The presence in a dead or injured baby of the specific head
injuries previously regarded as evidence of shaken baby syndrome
must no longer result in an automatic diagnosis, the Court of
Appeal ruled last week.

Ruling in a test case of four people who claimed they were wrongly
found guilty of harming or killing their babies, Lord Justice Gage
accepted that the set of key injuries – swelling of the
brain, bleeding between the brain and the skull and bleeding in the
retina of the eye – could be caused by the use of less force
than had previously been thought.

As a result, the injuries’ presence “does not
automatically or necessarily lead to a diagnosis of non-accidental
head injury and/or a conclusion of unlawful killing,” Justice
Gage said.

The judge quashed two convictions, for manslaughter and for
grievous bodily harm, and reduced a third conviction from murder to
manslaughter. In the fourth case, a manslaughter conviction was
upheld.

The ruling has implications for more than 90 other convictions in
which the issue of shaken baby syndrome was also raised.

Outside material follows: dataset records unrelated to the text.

Definition handle_message_3 (parsed : EapolKeyFrame) : wm unit :=
  w ← get;
  if negb (is_some (l_fourway (w_link w))) then set_state Failed else
  r ← result_of (with_fourway (FourWayState.process_message_3 parsed));
  match r with
  | inr (msg4, kdes) => complete_handshake parsed msg4 kdes
  | inl e =>
      w ← get;
      if is_some (l_pmksa_in_use (w_link w)) then pmksa_fallback
      else if is_psk (security (bss_info w)) && bool_decide (WifiError.msg e = "MIC mismatch")
      then fail_auth (WifiError.wrong_password (NetworkConfig.ssid (network w)))
      else set_state Failed
  end.

Definition handle_group_message_1 (parsed : EapolKeyFrame) : wm unit :=
  w ← get;
  if negb (is_some (l_fourway (w_link w))) then mret tt else
  r ← result_of (with_fourway (FourWayState.process_group_rekey parsed));
  match r with
  | inl _ => mret tt
  | inr (msg2, kdes) =>
      sent ← result_of (send_to_ap msg2);
      match sent with
      | inl _ => mret tt
      | inr _ =>
          logged (install_gtk parsed kdes);;
          install_mgmt_keys kdes;;
          logged try_offload_rekey
      end
  end.

(** ** EAP *)

(** The MSK is an array of 64 octets. *)
Definition handle_eap_frame (eap_pdu : list Z) : wm unit :=
  packet ← lift (EapPacket.parse eap_pdu);
  w ← get;
  match packet, a_eap_peer (w_auth w) with
  | Some packet, Some peer =>
      let '(peer, r) := EapPeer.handle_packet peer packet in
      modify (on_auth (put_a_eap_peer (Some peer)));;
      match r with
      | Ok (Respond response) =>
          or_failed (send_to_ap (EapolEapFrame.build response)) (fun _ => mret tt)
      | Ok Success =>
          match EapPeer.peer_msk peer with
          | None => fail_auth (WifiError.new WifiError.AuthFailed "EAP-Success without an MSK")
          | Some msk => modify (on_auth (put_a_eap_pmk (Some (take 32 msk))))
          end
      | Ok Failure =>
          fail_auth (WifiError.new WifiError.AuthFailed
                       "EAP authentication failed: check the configured EAP credentials")
      | Ok Wait => mret tt
      | Err e =>
          fail_auth (WifiError.new WifiError.AuthFailed
                       ("EAP authentication failed: " +:+ WifiError.to_string e))
      | Panic => lift Panic
      | Diverge => lift Diverge
      end
  | _, _ => mret tt
  end.

Definition handle_eapol_key (frame : list Z) (parsed : EapolKeyFrame) : wm unit :=
  if is_request parsed then mret tt else
  if negb (has_mic parsed) && has_ack parsed then handle_message_1 frame parsed else
  if has_mic parsed && is_secure parsed && is_pairwise parsed then handle_message_3 parsed else
  if has_mic parsed && is_secure parsed && has_ack parsed && negb (is_pairwise parsed)
  then handle_group_message_1 parsed else mret tt.
(* ===== verification/ClientLoop.v ===== *)
(** * The connection loop

    [src/src/wifi/client/wifi_iface.rs] and [wiphy.rs], and [wait_scan_finish] of
    [src/src/wifi/scan.rs]: one step of the loop for each state, [run], the retry with
    another BSS, scheduled scans, resumes and updates of the network list.  A loop over
    the event queue has as much fuel as the queue has entries; [run] has the number of
    steps as its argument, because an interface without networks never ends.
    [WifiSafety.v] shows the bounds of the retry timers and counters in every reachable
    state, [AttemptEnds.v] how an attempt ends. *)

From stdpp Require Import gmap.
From S2P Require Import Prelude Errors Eap EapTls Security Pmksa WifiKdf FourWay Sae Owe.
From S2P Require Import WifiConfig ClientState Scan WifiIface WifiAuth Roam WifiEvents.

Definition STARTUP_RETRY_SEC : Z := 2.
Definition RETRY_BACKOFF_MAX_SEC : Z := 300.
Definition FAST_RECONNECT_DELAY_MS : Z := 100.
Definition SCHED_SCAN_INTERVAL_SEC : Z := 10.
Definition MAX_SCHED_SCAN_SSIDS : nat := 16.
Definition SCHED_SCAN_WATCHDOG_SECS : Z := 60.
Definition SCHED_SCAN_STOP_ECHO_TIMEOUT_SECS : Z := 5.
Definition RETRY_AUTH_SEC : Z := 120.
Definition AUTH_EVENT_TIMEOUT_SECS : Z := 15.
Definition SAE_COMMIT_RETRANSMIT_TIMEOUT_SECS : Z := 2.
Definition SCAN_COMPLETE_TIMEOUT_SECS : Z := 15.
Definition millis (n : Z) : Z := n * 10 ^ 6.

(** ** [wiphy.rs] *)

Inductive WiphyCommand := CmdAuthenticate | CmdAssociate | CmdConnect | CmdOther (n : Z).

#[global] Instance WiphyCommand_eq_dec : EqDecision WiphyCommand.
Proof. solve_decision. Defined.

Definition has_command (commands : list WiphyCommand) (c : WiphyCommand) : bool :=
  existsb (fun d => bool_decide (d = c)) commands.

(** None is [Err(())]. *)
Definition mlme_mode_from_commands (commands : option (list WiphyCommand)) : option MlmeMode :=
  match commands with
  | None => Some SoftMac
  | Some commands =>
      if has_command commands CmdAuthenticate && has_command commands CmdAssociate then Some SoftMac
      else if has_command commands CmdConnect then Some FullMac else None
  end.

It could
also affect hundreds of cases in which a parent has been denied
access to a child on the basis of allegedly violent
treatment.

Dr Harvey Marcovitch, spokesperson for the Royal College of
Paediatrics and Child Health, said the ruling underlined the need
for expert witnesses to make it clear to juries when there was a
range of medical opinions on the possible causes of an
injury.

Justice Gage refused to give new guidance on the use of expert
witnesses in the future or to say whether there had been a failure
to control and manage expert evidence in the four cases.